Selain mengunggah ulang konten @rahasiagadis, korban juga menambahkan beberapa kalimat, yaitu ”Stop pelecehan seksual; Menjadi korban tidak perlu takut; Tidak memandang siapa dirimu; Bahkan pakaian bukanlah penentu”.
Yamini berharap kasus ini menjadi pelajaran berharga bagi para korban pelecehan seksual. Ia berharap korban-korban pelecehan seksual juga berani bersuara untuk mengungkap kebenaran.
Mekanisme penyelesaian
Dalam suatu kesempatan wawancara bersama wartawan, Rektor Universitas Jember Iwan Taruna mengatakan, pihaknya sudah memiliki mekanisme penyelesaian kasus pelecehan seksual yang melibatkan warga kampus. Kasus yang kali ini terjadi bukanlah yang pertama.
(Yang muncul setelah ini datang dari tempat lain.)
Section RoundTrip.
Context (blake3_hex : string -> string) `{!JsonCodec EntryMeta} `{ArtifactPolicy} (cfg : Config).
Context (unpack_dir : Tree -> list string -> option Tree).
Context {W : Type} (backend : RemoteBackend W) `{!ObjectStore W} (prefix : string).
Context `{!RustValue V3Manifest} `{!JsonCodec V3Manifest}.
(** Documented: the tar and zstd readers yield what the writers were given. *)
Context (pack : list (string * string) -> string) (unpack : string -> Archive).
Context (unpack_pack : forall members, Forall (fun m => file_name m.1) members ->
  map snd (unpack (pack members)) = map member_item members).
(** A key under which a stored object within the cap is delivered as it is. *)
Definition delivers (key : string) : Prop := forall w body,
  objects w !! key = Some body -> slen body <= MAX_COMPRESSED_BYTES ->
  b_get_into w key (Some MAX_COMPRESSED_BYTES) "" = (body, Ok (Some (slen body))).

(** An entry of a store that travels: current schema, filed under its own key and
    crate, blobs that match the metadata, and artifact names that are distinct
    plain file names. *)
Record uploadable (st : Store) (key crate content : string) (meta : EntryMeta) : Prop := {
  ul_content : read_meta st key = Some content;
  ul_utf8 : valid_utf8 content = true;
  ul_parse : from_slice content = Some meta;
  ul_schema : key_schema meta = CACHE_KEY_VERSION;
  ul_key : cache_key meta = key;
  ul_crate : crate_name meta = crate;
  ul_files : forall f, f ∈ files meta -> is_blob_hash (hash f) = true /\ file_name (name f) /\
    exists bytes, blob_files st !! hash f = Some bytes /\ slen bytes = size f /\ blake3_hex bytes = hash f;
  ul_names : NoDup (["meta.json"] :: map (fun f => path_names (name f)) (files meta));
}.
Definition upload_members (st : Store) (content : string) (meta : EntryMeta) : list (string * string) :=
  ("meta.json", content) :: map (fun f => (name f, default "" (blob_files st !! hash f))) (files meta).
(** The tokens from position [i] whose positions are not in [l]. *)
Fixpoint kept_from (i : nat) (l : list nat) (args : list string) : list string :=
  match args with
  | [] => []
  | arg :: rest => if decide (i ∈ l) then kept_from (i + 1) l rest else arg :: kept_from (i + 1) l rest
  end.
Lemma kept_imap l args k :
  omap (fun ia => if bool_decide (ia.1 ∈ l) then None else Some ia.2) (imap (fun n => pair (k + n)%nat) args)
  = kept_from k l args.
Proof.
  revert k. induction args as [|arg args IH]; intros k; [done|].
  rewrite imap_cons. cbn [omap list_omap kept_from fst snd]. rewrite Nat.add_0_r.
  rewrite (imap_ext _ (fun n => pair (k + 1 + n)%nat)) by (intros; cbn; f_equal; lia). rewrite IH.
  by case_bool_decide; case_decide.
Qed.
Lemma args_without_kept p : args_without_diagnostic_presentation p = kept_from 0 (ra_diagnostic_arg_indices p) (ra_all_args p).
Proof. exact (kept_imap (ra_diagnostic_arg_indices p) (ra_all_args p) 0). Qed.
Lemma kept_from_ext i l l' args :
  (forall k, (i <= k)%nat -> k ∈ l <-> k ∈ l') -> kept_from i l args = kept_from i l' args.
Proof.
  revert i. induction args as [|arg args IH]; intros i Hl; cbn; [done|]. rewrite (IH (i + 1)%nat) by (intros; apply Hl; lia).
  pose proof (Hl i ltac:(lia)) as Hi. destruct (decide (i ∈ l)), (decide (i ∈ l')); (done || tauto).
Qed.

Section Presentation.
Context (path_exists : string -> bool).
Abbreviation parse_args := (parse_args path_exists).
Abbreviation same := (same unpresented).

(** What the parser records as presentation flags from position [i] on, and
    what it would do without them. *)
Record kept_spec (args : list string) (i : nat) (st : Parsing) (l : list nat) : Prop := {
  ks_indices : ra_diagnostic_arg_indices (pg_args (parse_args i args st)) = (ra_diagnostic_arg_indices (pg_args st) ++ l)%list;
  ks_after : forall k, k ∈ l -> (i <= k)%nat;
  ks_parse : forall j t, same st t ->
    same (parse_args i args st) (parse_args j (kept_from i l args) t) /\
    presentation (pg_args (parse_args j (kept_from i l args) t)) = presentation (pg_args t);
}.
Lemma kept_from_skip k i l arg rest :
  (forall k, k ∈ l -> (i <= k)%nat) -> (k < i)%nat -> kept_from k l (arg :: rest) = arg :: kept_from (k + 1) l rest.
Proof. intros Hl Hk. cbn. rewrite decide_False; [done|]. intros Hin%Hl. lia. Qed.
Lemma kept_nil i st : kept_spec [] i st [].
Proof. split; [by rewrite app_nil_r|by intros k []%not_elem_of_nil|done]. Qed.

(** A token that is kept, alone or with the next one. *)
Lemma kept_one arg rest i st st' f q l :
  edit f -> st' = {| pg_args := f (pg_args st); pg_is_query := q || pg_is_query st |} ->
  kept_spec rest (i + 1) st' l ->
  (forall j next t, has_source t = has_source st -> RustcArgs.parse_arg path_exists j arg next t
     = ({| pg_args := f (pg_args t); pg_is_query := q || pg_is_query t |}, false)) ->
  kept_spec (arg :: rest) i st l.
Proof.
  intros Hf -> [Hi Ha Hp] Hact. pose proof (f_equal snd (edit_presentation f (pg_args st) Hf)) as Hind. cbn in Hind.
  split.
  - cbn [RustcArgs.parse_args]. rewrite Hact by done. by rewrite Hi; cbn; rewrite Hind.
  - intros k Hk%Ha. lia.
  - intros j t Hst. rewrite (kept_from_skip i (i + 1)) by (done || lia). cbn [RustcArgs.parse_args].
    rewrite !Hact by (done || by rewrite (same_source _ _ _ Hst)).
    destruct (Hp (j + 1)%nat {| pg_args := f (pg_args t); pg_is_query := q || pg_is_query t |}) as [H1 H2].
    { exact (edit_same unpresented f q st t Hf Hst). }
    split; [done|]. rewrite H2. apply (edit_presentation f (pg_args t) Hf).
Qed.
Lemma kept_two arg next rest i st st' f q l :
  edit f -> st' = {| pg_args := f (pg_args st); pg_is_query := q || pg_is_query st |} ->
  kept_spec rest (i + 2) st' l ->
  (forall j t, has_source t = has_source st -> RustcArgs.parse_arg path_exists j arg (Some next) t
     = ({| pg_args := f (pg_args t); pg_is_query := q || pg_is_query t |}, true)) ->
  kept_spec (arg :: next :: rest) i st l.
Proof.
  intros Hf -> [Hi Ha Hp] Hact. pose proof (f_equal snd (edit_presentation f (pg_args st) Hf)) as Hind. cbn in Hind.
  split.
  - cbn [RustcArgs.parse_args head]. rewrite Hact by done. by rewrite Hi; cbn; rewrite Hind.
  - intros k Hk%Ha. lia.
  - intros j t Hst. rewrite !(kept_from_skip _ (i + 2)) by (done || lia). cbn [RustcArgs.parse_args head].
    rewrite !Hact by (done || by rewrite (same_source _ _ _ Hst)).
    replace (i + 1 + 1)%nat with (i + 2)%nat by lia.
    destruct (Hp (j + 2)%nat {| pg_args := f (pg_args t); pg_is_query := q || pg_is_query t |}) as [H1 H2].
    { exact (edit_same unpresented f q st t Hf Hst). }
    split; [done|]. rewrite H2. apply (edit_presentation f (pg_args t) Hf).
Qed.
Lemma kept_last arg i st f q :
  edit f ->
  (forall j t, has_source t = has_source st -> RustcArgs.parse_arg path_exists j arg None t
     = ({| pg_args := f (pg_args t); pg_is_query := q || pg_is_query t |}, true)) ->
  kept_spec [arg] i st [].
Proof.
  intros Hf Hact. split.
  - cbn [RustcArgs.parse_args head]. rewrite Hact, app_nil_r by done. apply (f_equal snd (edit_presentation f (pg_args st) Hf)).
  - by intros k []%not_elem_of_nil.
  - intros j t Hst. cbn [kept_from]. rewrite decide_False by apply not_elem_of_nil. cbn [RustcArgs.parse_args head].
    rewrite !Hact by (done || by rewrite (same_source _ _ _ Hst)).
    split; [exact (edit_same unpresented f q st t Hf Hst)|apply (edit_presentation f (pg_args t) Hf)].
Qed.
(** A presentation flag is dropped, with the value it takes. *)
Lemma kept_drop arg rest i st l (own : bool) flag :
  let width := if own then 2%nat else 1%nat in
  let st' := {| pg_args := present i own flag (pg_args st); pg_is_query := pg_is_query st |} in
  (own = true -> rest <> []) ->
  RustcArgs.parse_arg path_exists i arg (head rest) st = (st', own) ->
  kept_spec (drop (width - 1) rest) (i + width) st' l ->
  kept_spec (arg :: rest) i st ((i :: if own then [(i + 1)%nat] else []) ++ l)%list.
Proof.
  intros width st' Hown Harg [Hi Ha Hp].
  assert (parse_args i (arg :: rest) st = parse_args (i + width) (drop (width - 1) rest) st') as Hstep.
  { cbn [RustcArgs.parse_args]. rewrite Harg. subst width. destruct own, rest; done || by destruct (Hown eq_refl). }
  split.
  - rewrite Hstep, Hi. subst st'. cbn. by rewrite <- app_assoc.
  - intros k [Hk|Hk%Ha]%elem_of_app; [|lia]. destruct own; set_unfold; lia.
  - intros j t Hst. rewrite Hstep.
    assert (kept_from i ((i :: if own then [(i + 1)%nat] else []) ++ l)%list (arg :: rest)
            = kept_from (i + width) l (drop (width - 1) rest)) as ->.
    { subst width. destruct own; cbn [kept_from app]; rewrite decide_True by set_solver.
      - destruct rest as [|next rest]; [by destruct (Hown eq_refl)|]. cbn [kept_from drop Nat.sub].
        rewrite decide_True by set_solver. replace (i + 1 + 1)%nat with (i + 2)%nat by lia.
        apply kept_from_ext. intros k Hk. set_unfold. split; [|tauto]. intros [?|[?|?]]; (done || lia).
      - apply kept_from_ext. intros k Hk. set_unfold. split; [|tauto]. intros [?|?]; (done || lia). }
    apply Hp. destruct Hst as [Hv Hq]. split; [|done]. subst st'. cbn [pg_args]. by rewrite (view_present unpresented).
Qed.
Lemma parse_args_kept n : forall args i st, (length args <= n)%nat -> exists l, kept_spec args i st l.
Proof.
  induction n as [|n IH]; intros [|arg rest] i st Hn; cbn in Hn; try lia; try (exists []; apply kept_nil).
  destruct (parse_arg_arm path_exists arg (has_source st)) as (g & r & Hr & Hact).
  destruct (g (head rest)) as [f q takes|own flag] eqn:Eg.
  - pose proof (arm_edit _ _ Hr _ _ _ _ Eg) as Hf.
    set (st' := {| pg_args := f (pg_args st); pg_is_query := q || pg_is_query st |}).
    destruct takes.
    + destruct rest as [|next rest]; cbn [head] in *.
      * exists []. eapply kept_last; [done|]. intros j t Ht. rewrite Hact by done. by rewrite Eg.
      * destruct (IH rest (i + 2)%nat st') as [l Hl]; [cbn in Hn; lia|]. exists l.
        eapply kept_two; [done|done|done|]. intros j t Ht. rewrite Hact by done. by rewrite Eg.
    + destruct (IH rest (i + 1)%nat st') as [l Hl]; [lia|]. exists l.
      eapply kept_one; [done|done|done|]. intros j next t Ht. rewrite Hact by done.
      by rewrite (arm_stable _ _ Hr _ next _ _ Eg), Eg.
  - destruct (IH (drop ((if own then 2 else 1) - 1) rest) (i + if own then 2 else 1)%nat
      {| pg_args := present i own flag (pg_args st); pg_is_query := pg_is_query st |}) as [l Hl];
      [rewrite length_drop; lia|].
    eexists. apply (kept_drop _ _ _ _ l own flag); [|by rewrite Hact, Eg|done].
    intros -> ->. by apply (arm_own _ _ Hr flag).
Qed.
End Presentation.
”Seperti kasus-kasus sebelumnya, kami pasti akan memberi sanksi. Sanksi ini diberikan supaya ada efek jera. Sanksi bisa berupa pencopotan jabatan struktural atau bahkan pemecatan. Ini sebenarnya bagian dari mitigasi agar kejadian serupa tidak terjadi kembali,” tutur Iwan.
Iwan juga mengimbau agar korban berani melaporkan dosen-dosen yang dinilai menyimpang. Ia berharap para korban tidak takut dan jangan hanya diam sehingga para pelaku jera dan kasus ini tidak terulang kembali.
Seperti kasus-kasus sebelumnya, kami pasti akan memberi sanksi supaya ada efek jera. Sanksi bisa berupa pencopotan jabatan struktural atau bahkan pemecatan. (Iwan Taruna)
Sementara itu, Ansorul Huda, kuasa hukum dosen RH, mengatakan, tidak semua informasi yang beredar di masyarakat terkait dosen RH benar adanya. Ia menyebut, tidak ada niat pelecehan seksual yang dilakukan kliennya kepada keponakannya tersebut.
”RH tidak memiliki niat melecehkan. Ia justru menganggap keponakannya tersebut seperti anaknya sendiri. RH sudah lama mengasuh keponakannya itu dan membiarkannya tinggal bersama istrinya di rumah,” ungkap Ansorul.
RH sudah merawat anak itu sejak kelas 2 SD. Saat RH studi lanjut di Australia, RH dikembalikan ke orangtua kandungnya. RH kembali dari studi pada 2017, dan sejak 2019 RH kembali mengasuh keponakan tersebut.
Ansorul menyebut, RH terus berupaya mencoba mengambil jalur kekeluargaan untuk menyelesaikan kasus ini. Ia berharap kasus ini bisa selesai tanpa merugikan pihak mana pun.